### TASK TO COMPLETE:
Please copy each line of the records below that includes the word "false".

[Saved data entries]
(* ===== verification/SocketTracer.v ===== *)
(** * socket-tracer: the library of the probes

    [socket-tracer-ebpf/src/lib.rs], [filters.rs], [helpers.rs] and
    [protocols.rs]: identification of connections, filters, protocol inference,
    the events written to user space and the processing of a system call's
    data. *)
From S2P Require Import Prelude RustStd Bpf SocketData.
From stdpp Require Import base gmap strings list.
From Stdlib Require Import ZArith Lia.

Local Open Scope Z_scope.

(** ** Updates of a connection's information *)

Definition with_id i (c : ConnInfo) : ConnInfo := {|
  id := i; protocol := protocol c; role := role c; write_bytes := write_bytes c;
  read_bytes := read_bytes c; prev_reported_bytes := prev_reported_bytes c;
  src_addr_in4 := src_addr_in4 c; src_addr_in6 := src_addr_in6 c; dst_addr_in4 := dst_addr_in4 c;
  dst_addr_in6 := dst_addr_in6 c; sa_family := sa_family c; src_port := src_port c;
  dst_port := dst_port c; protocol_total_count := protocol_total_count c |}.
Definition with_role r (c : ConnInfo) : ConnInfo := {|
  id := id c; protocol := protocol c; role := r; write_bytes := write_bytes c;
  read_bytes := read_bytes c; prev_reported_bytes := prev_reported_bytes c;
  src_addr_in4 := src_addr_in4 c; src_addr_in6 := src_addr_in6 c; dst_addr_in4 := dst_addr_in4 c;
  dst_addr_in6 := dst_addr_in6 c; sa_family := sa_family c; src_port := src_port c;
  dst_port := dst_port c; protocol_total_count := protocol_total_count c |}.
Definition with_family f (c : ConnInfo) : ConnInfo := {|
  id := id c; protocol := protocol c; role := role c; write_bytes := write_bytes c;
  read_bytes := read_bytes c; prev_reported_bytes := prev_reported_bytes c;
  src_addr_in4 := src_addr_in4 c; src_addr_in6 := src_addr_in6 c; dst_addr_in4 := dst_addr_in4 c;
  dst_addr_in6 := dst_addr_in6 c; sa_family := f; src_port := src_port c;
  dst_port := dst_port c; protocol_total_count := protocol_total_count c |}.
Definition with_addr4 src dst (c : ConnInfo) : ConnInfo := {|
  id := id c; protocol := protocol c; role := role c; write_bytes := write_bytes c;
  read_bytes := read_bytes c; prev_reported_bytes := prev_reported_bytes c;
  src_addr_in4 := src; src_addr_in6 := src_addr_in6 c; dst_addr_in4 := dst;
  dst_addr_in6 := dst_addr_in6 c; sa_family := sa_family c; src_port := src_port c;
  dst_port := dst_port c; protocol_total_count := protocol_total_count c |}.
Definition with_addr6 src dst (c : ConnInfo) : ConnInfo := {|
  id := id c; protocol := protocol c; role := role c; write_bytes := write_bytes c;
  read_bytes := read_bytes c; prev_reported_bytes := prev_reported_bytes c;
  src_addr_in4 := src_addr_in4 c; src_addr_in6 := src; dst_addr_in4 := dst_addr_in4 c;
  dst_addr_in6 := dst; sa_family := sa_family c; src_port := src_port c;
  dst_port := dst_port c; protocol_total_count := protocol_total_count c |}.
Definition with_ports src dst (c : ConnInfo) : ConnInfo := {|
  id := id c; protocol := protocol c; role := role c; write_bytes := write_bytes c;
  read_bytes := read_bytes c; prev_reported_bytes := prev_reported_bytes c;
  src_addr_in4 := src_addr_in4 c; src_addr_in6 := src_addr_in6 c; dst_addr_in4 := dst_addr_in4 c;
  dst_addr_in6 := dst_addr_in6 c; sa_family := sa_family c; src_port := src;
  dst_port := dst; protocol_total_count := protocol_total_count c |}.
Definition with_protocol p n (c : ConnInfo) : ConnInfo := {|
  id := id c; protocol := p; role := role c; write_bytes := write_bytes c;
  read_bytes := read_bytes c; prev_reported_bytes := prev_reported_bytes c;
  src_addr_in4 := src_addr_in4 c; src_addr_in6 := src_addr_in6 c; dst_addr_in4 := dst_addr_in4 c;
  dst_addr_in6 := dst_addr_in6 c; sa_family := sa_family c; src_port := src_port c;
  dst_port := dst_port c; protocol_total_count := n |}.
Definition with_bytes w r prev (c : ConnInfo) : ConnInfo := {|
  id := id c; protocol := protocol c; role := role c; write_bytes := w;
  read_bytes := r; prev_reported_bytes := prev;
  src_addr_in4 := src_addr_in4 c; src_addr_in6 := src_addr_in6 c; dst_addr_in4 := dst_addr_in4 c;
  dst_addr_in6 := dst_addr_in6 c; sa_family := sa_family c; src_port := src_port c;
  dst_port := dst_port c; protocol_total_count := protocol_total_count c |}.

(** ** [helpers.rs] *)

Definition NSEC_PER_SEC : Z := 1000000000.
Definition USER_HZ : Z := 100.

Definition pl_nsec_to_clock_t (x : Z) : Z := x / (NSEC_PER_SEC / USER_HZ).

(** ** Filters, [filters.rs] *)

Definition should_trace_sockaddr_family (f : Z) : bool :=
  (f =? AF_UNKNOWN) || (f =? AF_INET) || (f =? AF_INET6).

Definition should_trace_conn (c : ConnInfo) : bool := should_trace_sockaddr_family (sa_family c).

Definition should_trace_protocol_data (s : Maps) (c : ConnInfo) : bool :=
  match protocol c with
  | ProtoUnknown => true
  | p => negb (Z.land (default 0 (CONTROL_MAP s !! TrafficProtocol_u32 p))
                      (EndpointRole_u64 (role c)) =? 0)
  end.

Definition is_self_tgid (s : Maps) (tg : Z) : bool :=
  match CONTROL_VALUES s !! ControlValueIndex_u32 SelfTGIDIndex with
  | Some agent_tgid => as_u32 agent_tgid =? tg
  | None => false
  end.

Definition match_trace_tgid (s : Maps) (tg : Z) : TargetTgidMatchResult :=
  match CONTROL_VALUES s !! ControlValueIndex_u32 TargetTGIDIndex with
  | Some target_tgid =>
      if target_tgid <=? 0 then MatchAll
      else if as_u32 target_tgid =? tg then Matched
      else Unmatched
  | None => Unspecified
  end.

Definition should_send_data (s : Maps) (tg conn_disabled_tsid : Z) (force_trace_tgid : bool)
    (c : ConnInfo) : bool :=
  if is_self_tgid s tg then false
  else if tsid (id c) <=? conn_disabled_tsid then false
  else force_trace_tgid || should_trace_protocol_data s c.

(** ** Protocol inference, [protocols.rs] *)

(** The bytes of an ASCII string. *)
Fixpoint ascii_bytes (s : string) : list Z :=
  match s with
  | EmptyString => []
  | String a s' => Z.of_N (Ascii.N_of_ascii a) :: ascii_bytes s'
  end.

(** [&buf[0..n] == b"..."] *)
Definition starts_with (b : list Z) (s : string) : bool :=
  bool_decide (take (String.length s) b = ascii_bytes s).

Definition infer_http_message (b : list Z) (count : Z) : MessageType :=
  if count <? 16 then MsgUnknown
  else if starts_with b "HTTP" then Response
  else if starts_with b "GET" || starts_with b "HEAD" || starts_with b "POST" then Request
  else if starts_with b "PUT" || starts_with b "DELETE" then Request
  else MsgUnknown.

Section tracer.
Context {B : SocketMaps} (k : Kernel).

### RESULT OF THE EXERCISE:
  | None => false
  if is_self_tgid s tg then false
  else if tsid (id c) <=? conn_disabled_tsid then false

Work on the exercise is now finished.